Records from a dataset:

******

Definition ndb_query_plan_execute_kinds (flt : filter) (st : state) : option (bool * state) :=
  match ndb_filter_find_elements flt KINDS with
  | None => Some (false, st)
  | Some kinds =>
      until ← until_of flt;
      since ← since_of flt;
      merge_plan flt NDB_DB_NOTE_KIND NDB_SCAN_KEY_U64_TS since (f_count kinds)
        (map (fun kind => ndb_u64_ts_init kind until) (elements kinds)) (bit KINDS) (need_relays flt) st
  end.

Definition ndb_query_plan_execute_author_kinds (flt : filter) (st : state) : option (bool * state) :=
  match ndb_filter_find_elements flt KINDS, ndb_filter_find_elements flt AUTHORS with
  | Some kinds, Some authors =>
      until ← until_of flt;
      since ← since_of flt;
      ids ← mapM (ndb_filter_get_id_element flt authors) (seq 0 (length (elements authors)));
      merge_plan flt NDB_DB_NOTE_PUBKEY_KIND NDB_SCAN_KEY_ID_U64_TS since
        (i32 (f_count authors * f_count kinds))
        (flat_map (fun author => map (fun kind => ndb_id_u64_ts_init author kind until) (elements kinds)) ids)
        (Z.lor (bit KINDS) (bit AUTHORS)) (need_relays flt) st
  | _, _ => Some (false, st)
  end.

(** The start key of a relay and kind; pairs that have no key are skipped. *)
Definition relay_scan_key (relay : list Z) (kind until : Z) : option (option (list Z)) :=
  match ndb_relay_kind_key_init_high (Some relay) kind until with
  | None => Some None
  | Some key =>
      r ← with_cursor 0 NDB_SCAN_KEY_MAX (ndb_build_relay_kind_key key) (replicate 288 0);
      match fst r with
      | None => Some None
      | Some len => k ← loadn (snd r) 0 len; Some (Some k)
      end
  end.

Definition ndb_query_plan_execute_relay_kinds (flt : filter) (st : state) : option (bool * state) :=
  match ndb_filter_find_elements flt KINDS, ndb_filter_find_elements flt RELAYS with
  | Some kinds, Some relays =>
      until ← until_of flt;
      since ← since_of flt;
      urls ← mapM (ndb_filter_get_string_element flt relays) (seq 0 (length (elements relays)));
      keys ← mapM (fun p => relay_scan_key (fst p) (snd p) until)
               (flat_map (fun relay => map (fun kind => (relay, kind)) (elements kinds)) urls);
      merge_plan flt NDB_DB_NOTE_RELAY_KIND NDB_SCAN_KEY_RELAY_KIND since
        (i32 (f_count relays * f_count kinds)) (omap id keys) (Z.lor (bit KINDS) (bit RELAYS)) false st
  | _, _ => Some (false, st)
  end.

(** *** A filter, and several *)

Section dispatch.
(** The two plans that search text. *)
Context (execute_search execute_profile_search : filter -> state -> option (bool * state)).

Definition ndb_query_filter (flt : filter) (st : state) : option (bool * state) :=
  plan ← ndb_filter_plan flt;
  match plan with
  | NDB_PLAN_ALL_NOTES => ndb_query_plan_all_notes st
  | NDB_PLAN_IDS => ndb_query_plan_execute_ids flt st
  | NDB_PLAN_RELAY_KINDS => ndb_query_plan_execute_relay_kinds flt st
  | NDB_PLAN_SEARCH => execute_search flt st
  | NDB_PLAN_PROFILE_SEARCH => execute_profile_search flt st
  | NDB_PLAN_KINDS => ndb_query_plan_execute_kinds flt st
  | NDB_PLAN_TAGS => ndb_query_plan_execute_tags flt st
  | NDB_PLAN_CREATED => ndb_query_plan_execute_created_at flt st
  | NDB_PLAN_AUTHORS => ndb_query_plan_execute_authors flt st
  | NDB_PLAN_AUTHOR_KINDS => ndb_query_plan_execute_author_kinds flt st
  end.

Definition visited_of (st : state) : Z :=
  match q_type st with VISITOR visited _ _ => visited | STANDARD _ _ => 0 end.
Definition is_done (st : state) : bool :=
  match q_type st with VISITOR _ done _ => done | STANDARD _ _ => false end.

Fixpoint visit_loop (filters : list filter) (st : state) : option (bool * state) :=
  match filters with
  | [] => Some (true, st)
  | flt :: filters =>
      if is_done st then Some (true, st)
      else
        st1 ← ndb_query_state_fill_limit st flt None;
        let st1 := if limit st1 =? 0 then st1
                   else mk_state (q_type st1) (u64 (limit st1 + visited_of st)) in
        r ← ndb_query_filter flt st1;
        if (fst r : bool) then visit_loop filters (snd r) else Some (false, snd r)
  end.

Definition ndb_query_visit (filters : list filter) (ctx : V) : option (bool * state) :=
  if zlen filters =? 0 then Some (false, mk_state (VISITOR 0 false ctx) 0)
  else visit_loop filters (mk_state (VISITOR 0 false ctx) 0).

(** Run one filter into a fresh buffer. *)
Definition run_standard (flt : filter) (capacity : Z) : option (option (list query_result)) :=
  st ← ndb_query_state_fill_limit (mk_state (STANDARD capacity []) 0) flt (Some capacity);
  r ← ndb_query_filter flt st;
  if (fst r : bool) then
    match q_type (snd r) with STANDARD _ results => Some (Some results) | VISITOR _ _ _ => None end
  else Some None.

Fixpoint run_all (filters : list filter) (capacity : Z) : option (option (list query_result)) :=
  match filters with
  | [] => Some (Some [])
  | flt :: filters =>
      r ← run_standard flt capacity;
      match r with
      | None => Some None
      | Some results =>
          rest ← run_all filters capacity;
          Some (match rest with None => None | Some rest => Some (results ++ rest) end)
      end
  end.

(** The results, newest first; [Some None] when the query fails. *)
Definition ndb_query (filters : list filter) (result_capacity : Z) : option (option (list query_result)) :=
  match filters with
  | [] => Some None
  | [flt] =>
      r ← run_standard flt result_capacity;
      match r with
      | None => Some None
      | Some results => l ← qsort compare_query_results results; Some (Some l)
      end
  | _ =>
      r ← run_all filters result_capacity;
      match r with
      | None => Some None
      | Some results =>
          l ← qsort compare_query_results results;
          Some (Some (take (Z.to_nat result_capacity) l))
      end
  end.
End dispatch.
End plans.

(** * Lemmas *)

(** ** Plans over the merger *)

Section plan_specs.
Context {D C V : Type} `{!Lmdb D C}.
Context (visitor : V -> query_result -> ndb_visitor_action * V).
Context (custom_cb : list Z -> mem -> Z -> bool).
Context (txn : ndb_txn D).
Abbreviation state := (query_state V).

******

DIRECTIONS FOR THIS TASK :: Output the number of lines above holding the word "that", and nothing besides it.

YOUR SOLUTION :: 2